As president, Nyof actually had renamed the days of the week after his siblings, and the sun and moon after his parents. He had banned marriage. Instead, couples in love signed one-year “Friendship” contracts, renewable yearly—if both “friends” agreed.
Although citizens thought Nyof was a little weird, they liked him for boldly standing up to occasional threats from Russia. Now that he was gone, Russia seemed more intent on acquiring Akmenistan’s oil—one way or another. Gurba thought that he might help prevent a Russian invasion by removing all traces of Nyof and by building the Museum of Peace.
Protecting the Public
The California state assembly recently approved the so-called Paris Hilton bill, which bars dogs from occupying the driver’s seat in a moving vehicle. The bill passed because Democrats wanted to make an example of Miss Hilton. They think she is a “little rich girl” who always gets her way; plus, her daddy is a big contributor to the Republican party. “The judge should have put her in jail for four months,” said one Democrat when Paris got only a four-day jail sentence for driving while intoxicated.

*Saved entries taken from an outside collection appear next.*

(* ===== verification/Operation.v ===== *)
(** * The gateway in operation

    The life of a gateway after [main] has started it: requests come in over
    the chain, the admin API and the reloads change the configuration, the
    limiter drops idle buckets, and a signal shuts it down phase by phase.
    All but the signal are steps of the control plane of [Gateway], so what is
    proved there holds of the gateway that serves.  The theorems here are
    about the whole server. *)

From Stdlib Require Import Ascii String.
From S2P Require Import Prelude GoFloat GoStrings Types Pricing Circuit Retry Budget RateLimit RateBackend Cache CacheSemantic.
From S2P Require Import Auth Router Translate Wire Provider Dispatch Streams Upstream Serve Embeddings Middleware Health.
From S2P Require Import Gateway Wiring Chain Routes Traffic Answers.
From S2P Require Config RedisStore Admin.
Open Scope string_scope.
Open Scope list_scope.
Open Scope Z_scope.

(** One round of [cleanupLoop] on the buckets of the process. *)
Definition drop_idle {Rng} (now : Z) (g : gateway (Rng := Rng) (Store := unit)) : gateway (Rng := Rng) (Store := unit) :=
  let l := g_limiter g in
  mkGateway (g_registry g) (g_redis g) (rl_set l (cleanup (rl_fallback l) now) (rl_degraded l)) (g_overrides g)
    (g_budget g) (g_cache g) (g_auth g) (g_rateLimitEnabled g) (g_readiness g) (g_healthProviders g) (g_chat g)
    (g_embeddings g) (g_cfg g) (g_fixed g).
(** One iteration of the top-k scan. *)
Definition scanStep (k : nat) (heap : list Node) (node : option Node) : list Node :=
  match node with
  | None => heap
  | Some n =>
      if Nat.ltb (List.length heap) k then heapPush heap n
      else match heap with
           | root :: _ => if betterThan n root then heapReplaceRoot heap n else heap
           | [] => heap
           end
  end.

Definition topKScan (H : Host) (cfg : Config) (user : User) (P : Prepared) (k : nat)
  (events : list (option Event)) : list Node :=
  fold_left (fun heap oev => scanStep k heap (scoreEvent H cfg user P oev)) events [].

(** ** Final ordering of the survivors: [heap.sort(cmp)] *)

Definition rankCompare (H : Host) (a b : Node) : num :=
  if negb (js_eq (score b) (score a)) then js_sub (score b) (score a)
  else if negb (js_eq (distance a) (distance b)) then js_sub (distance a) (distance b)
  else if negb (js_eq (popularity b) (popularity a)) then js_sub (popularity b) (popularity a)
  else localeCompare H (id a) (id b).

(** A stable insertion sort; [x] goes before [y] when [cmp(x, y) < 0]
    (a NaN comparison result counts as [+0], as in SortCompare). *)
Fixpoint insertBy (cmp : Node -> Node -> num) (x : Node) (l : list Node) : list Node :=
  match l with
  | [] => [x]
  | y :: t => if js_lt (cmp x y) pzero then x :: l else y :: insertBy cmp x t
  end.

Definition sortBy (cmp : Node -> Node -> num) (l : list Node) : list Node :=
  fold_left (fun acc x => insertBy cmp x acc) l [].

(** ** Diversity re-rank *)

Definition half : num := S754_finite false 4503599627370496 (-53).

Definition penaltyFor (alpha perCategoryCap : num) (catCounts : string -> Z) (ev : Event) : num :=
  match ev_categories ev with
  | [] => pzero
  | cats =>
      let maxCount := fold_left (fun m c => Z.max m (catCounts c)) cats 0 in
      let capPenalty :=
        if isFinite perCategoryCap && js_ge (of_Z maxCount) perCategoryCap then half else pzero in
      js_add (js_mul alpha (of_Z maxCount)) capPenalty
  end.

(** The inner [for (let i = 0; i < N; i++)] loop: [(bestIdx, bestVal)],
    with [bestIdx = -1] as [None]. *)
Definition selectBest (alpha perCategoryCap : num) (catCounts : string -> Z)
  (nodes : list Node) (used : list bool) : option nat * num :=
  fold_left (fun (best : option nat * num) (i : nat) =>
               match nth_error used i, nth_error nodes i with
               | Some false, Some node =>
                   let val := js_sub (score node) (penaltyFor alpha perCategoryCap catCounts (event node)) in
                   if js_gt val (snd best) then (Some i, val) else best
               | _, _ => best
               end) (seq 0 (List.length nodes)) (None, NegInfinity).

Definition addCategories (catCounts : string -> Z) (cats : list string) : string -> Z :=
  fold_left bumpCount cats catCounts.

(** The outer loop, [steps] iterations left; [out] is kept reversed. *)
Fixpoint rerankLoop (alpha perCategoryCap : num) (nodes : list Node) (steps : nat)
  (used : list bool) (catCounts : string -> Z) (out : list Node) : option (list Node) :=
  match steps with
  | O => Some (rev out)
  | S steps' =>
      match fst (selectBest alpha perCategoryCap catCounts nodes used) with
      | None => None   (* nodes[-1] is undefined: [chosen.event] throws *)
      | Some bestIdx =>
          match nth_error nodes bestIdx with
          | None => None
          | Some chosen =>
              rerankLoop alpha perCategoryCap nodes steps' (list_set used bestIdx true)
                         (addCategories catCounts (ev_categories (event chosen)))
                         (chosen :: out)
          end
      end
  end.

Definition rerankWithCategoryDiversity (nodes : list Node) (alpha perCategoryCap : num)
  : option (list Node) :=
  rerankLoop alpha perCategoryCap nodes (List.length nodes)
             (repeat false (List.length nodes)) (fun _ => 0) [].
(** * Battery charging action server (robot_actions/battery_charger.py)

    A shallow embedding of the [BatteryCharger] node: its constructor, the
    three callbacks the action server invokes ([goal_callback],
    [cancel_callback], [execute_callback]) and the charging loop.

    Numbers.  [current_battery] starts as the integer 20, [charge_rate] is the
    float 5.0 and every tick adds [charge_rate * 0.5].  Levels, rates and
    times are modelled as rationals [Q].  For the constructed server and a
    target that is a whole number of half percents, every level the loop
    computes is again such a number (lemma [half_grid_step]), and binary64
    represents and adds those exactly; the quotient [time_remaining] and the
    clock are the exact values that the floats approximate.  Python's
    [int(x)] is truncation toward zero, and [min(a, b)] is [a] unless
    [b < a].

    Environment.  The goal handle's [is_cancel_requested] is set from outside
    the loop; it is modelled by a script holding the answers of the future
    reads.  [time.time()] reads a clock that only [time.sleep] advances, so
    elapsed times are the ideal ones (no time is charged to computation). *)

From Stdlib Require Import QArith Qminmax Qround ZArith List Bool Lia Lqa.
Import ListNotations.

Local Open Scope Q_scope.

(** ** Numeric primitives *)

(** Python's [a < b] on numbers, as a boolean. *)
Definition Qltb (a b : Q) : bool :=
  match a ?= b with Lt => true | _ => false end.

(** Python's [a >= b]. *)
Definition Qgeb (a b : Q) : bool := negb (Qltb a b).

(** Python's [a > b]. *)
Definition Qgtb (a b : Q) : bool := Qltb b a.

(** Python's [int(x)] on a number: truncation toward zero. *)
Definition int (x : Q) : Z := Z.quot (Qnum x) (Zpos (Qden x)).

(** ** Messages of the ChargeBattery action and of the logger *)

Inductive GoalResponse := REJECT | ACCEPT.
Inductive CancelResponse := CANCEL_REJECT | CANCEL_ACCEPT.

(** ChargeBattery.Feedback *)
Record Feedback := mkFeedback {
  current_percentage : Z;
  time_remaining : Q;
  charging_rate : Q
}.

(** ChargeBattery.Result *)
Record Result := mkResult {
  success : bool;
  final_percentage : Z;
  charging_time : Q
}.

(** Terminal calls on the goal handle: [canceled()] and [succeed()]. *)
Inductive GoalStatus := EXECUTING | CANCELED | SUCCEEDED.

(** One constructor per logging statement of the source, with the values
    its f-string interpolates. *)
Inductive LogEntry :=
| Info_banner
| Info_ready
| Info_current_battery (level : Q)
| Info_charge_rate (rate : Q)
| Info_request_received (target : Q)
| Warn_invalid_target (target : Q)
| Warn_already_at (level target : Q)
| Info_goal_accepted
| Info_cancel_received
| Info_charging_started
| Info_charging_canceled
| Info_charging (percentage : Z) (remaining : Q)
| Info_charging_complete
| Info_final (percentage : Z)
| Info_time (seconds : Q).
Lemma read_band_structure_unreadable (w : world) (path : string) :
  unreadable w path ->
  qe_band_analysis.read_band_structure path w
  = (Ok (None, None),
     printed w [Text ("Error reading band structure file: " ++ path)]).
Proof.
  intros H. unfold qe_band_analysis.read_band_structure, try_except, bind.
  destruct (loadtxt_unreadable w path H) as [-> | ->]; reflexivity.
Qed.

Lemma read_phonon_dos_unreadable (w : world) (path : string) :
  unreadable w path ->
  qe_phonon_analysis.read_phonon_dos path w
  = (Ok (None, None),
     printed w [Text ("Error reading phonon DOS file: " ++ path)]).
Proof.
  intros H. unfold qe_phonon_analysis.read_phonon_dos, try_except, bind.
  destruct (loadtxt_unreadable w path H) as [-> | ->]; reflexivity.
Qed.

Lemma read_phonon_modes_unreadable (w : world) (path : string) :
  unreadable w path ->
  qe_phonon_analysis.read_phonon_modes path w
  = (Ok (None, None),
     printed w [Text ("Error reading phonon modes file: " ++ path)]).
Proof.
  intros H. unfold qe_phonon_analysis.read_phonon_modes, try_except, bind.
  destruct (loadtxt_unreadable w path H) as [-> | ->]; reflexivity.
Qed.

Lemma read_soc_energies_unreadable (w : world) (path : string) :
  unreadable w path ->
  qe_soc_analysis.read_soc_energies path w
  = (Ok (None, None),
     printed w [Text ("Error reading SOC energies file: " ++ path)]).
Proof.
  intros H. unfold qe_soc_analysis.read_soc_energies, try_except, bind.
  destruct (loadtxt_unreadable w path H) as [-> | ->]; reflexivity.
Qed.

Lemma pdos_data_loader_unreadable (w : world) (path : string) :
  unreadable w path ->
  exists message,
    qe_pdos_analysis.data_loader path w
    = (Ok (None, None), printed w [message]).
Proof.
  intros H. unfold qe_pdos_analysis.data_loader, try_except2, bind, np.loadtxt.
  destruct H as [H | H]; rewrite H; eexists; reflexivity.
Qed.

Lemma simple_data_loader_unreadable (w : world) (path : string) :
  unreadable w path ->
  exists e, qe_pdos_simple.data_loader path w = (Raise e, w).
Proof.
  intros H. unfold qe_pdos_simple.data_loader, bind, np.loadtxt.
  destruct H as [H | H]; rewrite H; eexists; reflexivity.
Qed.

(** With no readable [bands.dat] the band script skips plotting and
    analysis and ends normally, whatever the plotting routine is. *)
Lemma band_main_skips (plot : list Q -> ndarray2 -> string -> M unit) (w : world) :
  unreadable w "bands.dat" ->
  qe_band_analysis.main plot w
  = (Ok tt,
     printed w
       [Text "=== Band Structure Analysis ===";
        Text "Error reading band structure file: bands.dat";
        Text "Band structure analysis completed!"]).
Proof.
  intros H. unfold qe_band_analysis.main, bind. cbn [print].
  rewrite read_band_structure_unreadable by exact H.
  unfold printed, ret, print. simpl. repeat rewrite <- app_assoc. reflexivity.
Qed.

Lemma phonon_main_skips
      (plot_dos : list Q -> list Q -> string -> M unit)
      (plot_dispersion : list Q -> ndarray2 -> string -> M unit) (w : world) :
  unreadable w "phonon_dos.dat" ->
  unreadable w "phonon_frequencies.dat" ->
  qe_phonon_analysis.main plot_dos plot_dispersion w
  = (Ok tt,
     printed w
       [Text "=== Phonon Analysis ===";
        Text "Error reading phonon DOS file: phonon_dos.dat";
        Text "Error reading phonon modes file: phonon_frequencies.dat";
        Text "Phonon analysis completed!"]).
Proof.
  intros H1 H2. unfold qe_phonon_analysis.main, bind. cbn [print].
  rewrite read_phonon_dos_unreadable by exact H1.
  unfold printed at 1, ret at 1.
  rewrite read_phonon_modes_unreadable by exact H2.
  unfold printed, ret, print. simpl. repeat rewrite <- app_assoc. reflexivity.
Qed.

Lemma soc_main_skips
      (plot : list Q -> ndarray2 -> ndarray2 -> string -> M unit) (w : world) :
  unreadable w "soc_bands.dat" ->
  qe_soc_analysis.analyze_soc_effects plot w
  = (Ok tt,
     printed w
       [Text "=== Spin-Orbit Coupling Analysis ===";
        Text "Error reading SOC energies file: soc_bands.dat";
        Text "SOC analysis completed!"]).
Proof.
  intros H. unfold qe_soc_analysis.analyze_soc_effects, bind. cbn [print].
  rewrite read_soc_energies_unreadable by exact H.
  unfold printed, ret, print. simpl. repeat rewrite <- app_assoc. reflexivity.
Qed.

End Loaders.

Section LoaderClaims.
(** * binance-cli: the multi-account fan-out of [main.go]

    A shallow embedding of [src/main.go]: the credential store
    ([loadKeys]), the account registry ([initAccounts]), the two account
    selectors ([findAccountsImpl] and the closure installed by [runOnce]),
    the fan-out executor ([accountsDo]) and the renderer ([print]).

    The package-level variables of [main.go] are the fields of one record,
    [Process]; every function is a computation in a state-and-abort monad
    over it.  What the program does to the outside (files read, operations
    invoked, lines written to the standard streams) is recorded in that
    record too, so that the statements below can speak about it. *)

From stdpp Require Import base gmap strings list fin_maps pretty.

Set Warnings "-register-all,-clear-no-such-hyp".

(** ** Data *)

(** [error] values.  [errors.Trace] of juju/errors wraps an error and keeps
    its message. *)
Module errors.
Inductive error : Type :=
| New (msg : string)
| Traced (cause : error).

Definition Trace (e : error) : error := Traced e.

Fixpoint Error (e : error) : string :=
  match e with
  | New msg => msg
  | Traced cause => Error cause
  end.
End errors.
Export errors.

(** [type AccountKey struct], lines 24-28. *)
Module AccountKey.
Record t : Type := mk { Name : string; APIKey : string; SecretKey : string }.
End AccountKey.

(** The fields of [binance.Client] that [main.go] touches. [NewClient]
    leaves [Debug] off. *)
Module binance.
Record Client : Type := mkClient { APIKey : string; SecretKey : string; Debug : bool }.

Definition NewClient (apiKey secretKey : string) : Client :=
  mkClient apiKey secretKey false.

Definition setDebug (c : Client) (d : bool) : Client :=
  mkClient (APIKey c) (SecretKey c) d.
End binance.

(** Modelled from the spec: the struct [Account] is declared in another file
    of the package; the spec gives it a name and a session handle, and
    [initAccounts] assigns exactly the fields [Client] and [Name]. *)
Module Account.
Record t : Type := mk { Client : binance.Client; Name : string }.
End Account.

(** A pointer to an [Account]: [None] is the nil pointer. *)
Abbreviation AccountPtr := (option Account.t).

(** A Go map from names to account pointers. The nil map reads as the
    empty one. *)
Inductive AccountMap : Type :=
| NilMap
| Map (m : gmap string AccountPtr).

Definition entries (a : AccountMap) : gmap string AccountPtr :=
  match a with
  | NilMap => ∅
  | Map m => m
  end.

(** [accounts[name]] as an expression: the zero value, nil, when absent. *)
Definition index (a : AccountMap) (k : string) : AccountPtr :=
  default None (entries a !! k).

(** An [interface{}] value: nil, a string, a [map[string]interface{}], or
    anything else an operation hands back. *)
Inductive iface (Payload : Type) : Type :=
| INil
| IString (s : string)
| IPayload (p : Payload)
| IMap (m : gmap string (iface Payload)).
Arguments INil {Payload}.
Arguments IString {Payload} s.
Arguments IPayload {Payload} p.
Arguments IMap {Payload} m.

(** The value of the variable [findAccounts]: only two functions are ever
    stored in it, [findAccountsImpl] (by [init]) and the closure of
    [runOnce]. *)
Inductive Finder : Type :=
| FindImpl
| FindOnce.

(** A computation returns, leaves the process through [os.Exit], or
    panics. *)
Inductive Outcome (A : Type) : Type :=
| Ret (a : A)
| Exit (code : Z)
| Panic (msg : string).
Arguments Ret {A} a.
Arguments Exit {A} code.
Arguments Panic {A} msg.

(** ** What the program depends on *)

(** The libraries and the runtime: file reading, JSON decoding and
    encoding, and the order in which [range] walks a map.  [World] is
    whatever the exchange operations act on. *)
Class Externals : Type := {
  World : Type;
  Payload : Type;
  (** [ioutil.ReadFile] *)
  ReadFile : string → string + error;
  (** [json.Unmarshal] into a [[]AccountKey] *)
  Unmarshal : string → list AccountKey.t + error;
  (** [json.MarshalIndent] with four spaces of indentation *)
  MarshalIndent : iface Payload → string + error;
  (** [for k, v := range m]: some order of the entries of [m] *)
  rangeOrder : gmap string AccountPtr → list (string * AccountPtr);
  rangeOrder_perm : ∀ m, rangeOrder m ≡ₚ map_to_list m;
  (** a map whose values are all strings always encodes *)
  MarshalIndent_strings : ∀ m : gmap string (iface Payload),
    (∀ k v, m !! k = Some v → ∃ s, v = IString s) →
    ∃ out, MarshalIndent (IMap m) = inl out;
}.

Driving around town with her little dog Lovey hanging out the driver’s window, Paris is a familiar sight throughout Los Angeles. Pictures of her and Lovey are common in newspapers and magazines.
“That dog is a deadly menace to everyone on the streets and the sidewalks,” said assembly leader Fabian Nunez. “We wrote this bill to protect the public. There's no telling when the dog might cause her to drive into a crowd of pedestrians. If Paris wants to be with her dog, let her chauffeur do the driving. The state assembly is responsible for protecting people, and we take that responsibility seriously.”
The assembly bill passed by a vote of 44 to 11. The state senate is expected to approve the bill, and Governor Schwarzenegger has promised to sign it. “I love dogs,” he said, “but when it comes to protecting the people of California, dogs will have to take a back seat.”
The eleven assembly members who objected to the bill were all Republicans. “While Californians,” said Republican Tom Ridge, “are being attacked daily by murderers, rapists, and muggers, who do the Democrats protect citizens from—a spoiled little girl and her dog!”